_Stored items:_
(** The scripted conversation keeps the catalog and the model identifier. *)
Lemma chat_keeps_configuration_witness :
  exists r self',
    chat 3 "How many rows in table X?"
      (scripted_agent three_step_script toolbox_tools earlier_history)
    = Some (r, self')
    /\ tools self' = toolbox_tools
    /\ model_id self' = "anthropic.claude-sonnet-4-5-20250929-v1:0"
    /\ exists sent,
        service_log self' = [] ++ sent
        /\ Forall (fun entry =>
                     modelId (fst entry)
                     = "anthropic.claude-sonnet-4-5-20250929-v1:0"
                     /\ toolConfig (fst entry)
                        = Some {| config_tools := Some (map tool_to_spec toolbox_tools) |})
                  sent.
Proof.
  with_run (chat 3 "How many rows in table X?"
              (scripted_agent three_step_script toolbox_tools earlier_history))
    ltac:(fun r s =>
            exists r, s; split; [reflexivity|];
            destruct (chat_keeps_configuration 3 "How many rows in table X?"
                        (scripted_agent three_step_script toolbox_tools
                           earlier_history) r s eq_refl)
              as (_ & _ & Hmodel & Htools & Hsent);
            split; [exact Htools|]; split; [exact Hmodel|]; exact Hsent).
Defined.

(** Its three requests carry a history that grows by one round each. *)
Lemma requests_carry_growing_history_witness :
  exists r self' sent,
    chat 3 "How many rows in table X?"
      (scripted_agent three_step_script toolbox_tools earlier_history)
    = Some (r, self')
    /\ service_log self' = [] ++ sent
    /\ sent <> []
    /\ chained (earlier_history ++ [user_text_message "How many rows in table X?"])
               sent.
Proof.
  with_run (chat 3 "How many rows in table X?"
              (scripted_agent three_step_script toolbox_tools earlier_history))
    ltac:(fun r s =>
            destruct (requests_carry_growing_history 3
                        "How many rows in table X?"
                        (scripted_agent three_step_script toolbox_tools
                           earlier_history) r s eq_refl)
              as (sent & H1 & H2 & H3);
            exists r, s, sent; repeat split; assumption).
Defined.

(** A response cut short while asking for a tool: the tool is not run. *)
Lemma terminal_stop_runs_no_tool_witness :
  converse (build_request (_format_tools_for_bedrock cut_short_agent)
              cut_short_agent) (bedrock cut_short_agent)
  = (Return cut_short_response, [])
  /\ is_tool_use (stopReason cut_short_response) = false
  /\ tool_use_ids (get_content (response_message cut_short_response)) = ["t1"]
  /\ exists self',
      chat_loop 1 (_format_tools_for_bedrock cut_short_agent) cut_short_agent
      = Some (Return "Let me", self')
      /\ session self' = 0
      /\ tool_rounds self' = 0
      /\ messages self'
         = earlier_history ++ [response_message cut_short_response].
Proof.
  split; [reflexivity|]. split; [reflexivity|]. split; [reflexivity|].
  exact (terminal_stop_runs_no_tool 0
           (_format_tools_for_bedrock cut_short_agent) cut_short_agent
           cut_short_response [] eq_refl eq_refl).
Defined.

_What this task involves:_
Retype all of the records above, word for word.

_Task result:_
(** The scripted conversation keeps the catalog and the model identifier. *)
Lemma chat_keeps_configuration_witness :
  exists r self',
    chat 3 "How many rows in table X?"
      (scripted_agent three_step_script toolbox_tools earlier_history)
    = Some (r, self')
    /\ tools self' = toolbox_tools
    /\ model_id self' = "anthropic.claude-sonnet-4-5-20250929-v1:0"
    /\ exists sent,
        service_log self' = [] ++ sent
        /\ Forall (fun entry =>
                     modelId (fst entry)
                     = "anthropic.claude-sonnet-4-5-20250929-v1:0"
                     /\ toolConfig (fst entry)
                        = Some {| config_tools := Some (map tool_to_spec toolbox_tools) |})
                  sent.
Proof.
  with_run (chat 3 "How many rows in table X?"
              (scripted_agent three_step_script toolbox_tools earlier_history))
    ltac:(fun r s =>
            exists r, s; split; [reflexivity|];
            destruct (chat_keeps_configuration 3 "How many rows in table X?"
                        (scripted_agent three_step_script toolbox_tools
                           earlier_history) r s eq_refl)
              as (_ & _ & Hmodel & Htools & Hsent);
            split; [exact Htools|]; split; [exact Hmodel|]; exact Hsent).
Defined.

(** Its three requests carry a history that grows by one round each. *)
Lemma requests_carry_growing_history_witness :
  exists r self' sent,
    chat 3 "How many rows in table X?"
      (scripted_agent three_step_script toolbox_tools earlier_history)
    = Some (r, self')
    /\ service_log self' = [] ++ sent
    /\ sent <> []
    /\ chained (earlier_history ++ [user_text_message "How many rows in table X?"])
               sent.
Proof.
  with_run (chat 3 "How many rows in table X?"
              (scripted_agent three_step_script toolbox_tools earlier_history))
    ltac:(fun r s =>
            destruct (requests_carry_growing_history 3
                        "How many rows in table X?"
                        (scripted_agent three_step_script toolbox_tools
                           earlier_history) r s eq_refl)
              as (sent & H1 & H2 & H3);
            exists r, s, sent; repeat split; assumption).
Defined.

(** A response cut short while asking for a tool: the tool is not run. *)
Lemma terminal_stop_runs_no_tool_witness :
  converse (build_request (_format_tools_for_bedrock cut_short_agent)
              cut_short_agent) (bedrock cut_short_agent)
  = (Return cut_short_response, [])
  /\ is_tool_use (stopReason cut_short_response) = false
  /\ tool_use_ids (get_content (response_message cut_short_response)) = ["t1"]
  /\ exists self',
      chat_loop 1 (_format_tools_for_bedrock cut_short_agent) cut_short_agent
      = Some (Return "Let me", self')
      /\ session self' = 0
      /\ tool_rounds self' = 0
      /\ messages self'
         = earlier_history ++ [response_message cut_short_response].
Proof.
  split; [reflexivity|]. split; [reflexivity|]. split; [reflexivity|].
  exact (terminal_stop_runs_no_tool 0
           (_format_tools_for_bedrock cut_short_agent) cut_short_agent
           cut_short_response [] eq_refl eq_refl).
Defined.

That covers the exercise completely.